Prokuratura Krajowa chce mu postawić absurdalny i bezpodstawny zarzut karny za wpuszczenie dziennikarzy na ogłoszenie krytycznego dla PiS orzeczenia. Tuleya jednak nie stawia się na wezwania, bo nie uznaje decyzji nielegalnej Izby Dyscyplinarnej, która dwa lata temu bezprawnie uchyliła mu immunitet i go zawiesiła. I ma rację, bo zgody na jego zatrzymanie nie dał nawet Adam Roch z Izby Dyscyplinarnej uznając, że sędzia nie złamał prawa.
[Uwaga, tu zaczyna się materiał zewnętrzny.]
(* ===== verification/MamaStatus.v ===== *)
(** * Status codes: [mama/c_cpp/src/c/mama/status.h]

    The results of the API calls, shared by the components above the common
    library.  The entitlement codes (6001 and up) come from the external
    entitlement library and are not used by the modelled code. *)

From S2P Require Import Prelude.

Inductive mama_status : Type :=
| MAMA_STATUS_OK | MAMA_STATUS_NOMEM | MAMA_STATUS_PLATFORM | MAMA_STATUS_SYSTEM_ERROR
| MAMA_STATUS_INVALID_ARG | MAMA_STATUS_NULL_ARG | MAMA_STATUS_NOT_FOUND | MAMA_STATUS_TIMER_FAILURE
| MAMA_STATUS_IP_NOT_FOUND | MAMA_STATUS_TIMEOUT | MAMA_STATUS_NOT_ENTITLED
| MAMA_STATUS_PROPERTY_TOO_LONG | MAMA_STATUS_MD_NOT_OPENED | MAMA_STATUS_PUB_SUB_NOT_OPENED
| MAMA_STATUS_ENTITLEMENTS_NOT_ENABLED | MAMA_STATUS_BAD_TRANSPORT_TYPE
| MAMA_STATUS_UNSUPPORTED_IO_TYPE | MAMA_STATUS_TOO_MANY_DISPATCHERS | MAMA_STATUS_NOT_IMPLEMENTED
| MAMA_STATUS_WRONG_FIELD_TYPE | MAMA_STATUS_BAD_SYMBOL | MAMA_STATUS_IO_ERROR
| MAMA_STATUS_NOT_INSTALLED | MAMA_STATUS_CONFLATE_ERROR | MAMA_STATUS_QUEUE_FULL
| MAMA_STATUS_QUEUE_END | MAMA_STATUS_NO_BRIDGE_IMPL | MAMA_STATUS_INVALID_QUEUE
| MAMA_STATUS_NOT_MODIFIABLE | MAMA_STATUS_DELETE | MAMA_STATUS_NOT_PERMISSIONED
| MAMA_STATUS_SUBSCRIPTION_INVALID_STATE | MAMA_STATUS_QUEUE_OPEN_OBJECTS
| MAMA_STATUS_SUBSCRIPTION_INVALID_TYPE | MAMA_STATUS_SUBSCRIPTION_GAP | MAMA_STATUS_NOT_INITIALISED
| MAMA_STATUS_NO_SUBSCRIBERS | MAMA_STATUS_EXPIRED | MAMA_STATUS_BANDWIDTH_EXCEEDED.

#[export] Instance mama_status_eq_dec : EqDecision mama_status.
Proof. solve_decision. Defined.

Definition status_ok (st : mama_status) : bool := match st with MAMA_STATUS_OK => true | _ => false end.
W czwartek nowa Izba Odpowiedzialności Zawodowej SN, która zastąpiła zlikwidowaną nielegalną Izbę Dyscyplinarną, rozpoznawała na posiedzeniu odwołanie Prokuratury Krajowej od decyzji Rocha. Nie wydała orzeczenia, bo odroczyła jego publikację do 29 listopada.
Prokuraturę Krajową reprezentował na tym posiedzeniu właśnie prokurator Franciszek Michera. Co wszystkich zaskoczyło, bo to nowa twarz na najwyższym szczeblu prokuratury Ziobry. Zaskoczenie było tym większe, że żądał on wyłączenia jawności posiedzenia - chciał, by nie było na nim dziennikarzy i publiczności, zasłaniając się tajemnicą śledztwa.
Żądał też zmiany składu orzekającego złożonego z legalnych sędziów SN, co w dotychczasowej praktyce prokuratury było niespotykane. Jego wystąpienia były krótkie, ograniczały się w zasadzie do popierania żądania zatrzymania Tulei. Co ciekawe, w wystąpieniach nie powoływał się na przepisy prawa. O tym, co działo się na posiedzeniu w Izbie Odpowiedzialności Zawodowej i czy prokuratorzy ścigający Tuleyę, sami będą ścigani, piszemy w dalszej części tekstu.
Szybko się jednak okazało, że Michera to nowy narybek w prokuraturze Ziobry. Prokuratorem jest zaledwie od stycznia 2022 roku. Wcześniej był adwokatem, ale zrezygnował z tego. I teraz jest prokuratorem Prokuratury Rejonowej w Mińsku Mazowieckim. Musi się jednak cieszyć zaufaniem władz prokuratury, bo dostał od razu delegację do pracy w wydziale spraw wewnętrznych Prokuratury Krajowej.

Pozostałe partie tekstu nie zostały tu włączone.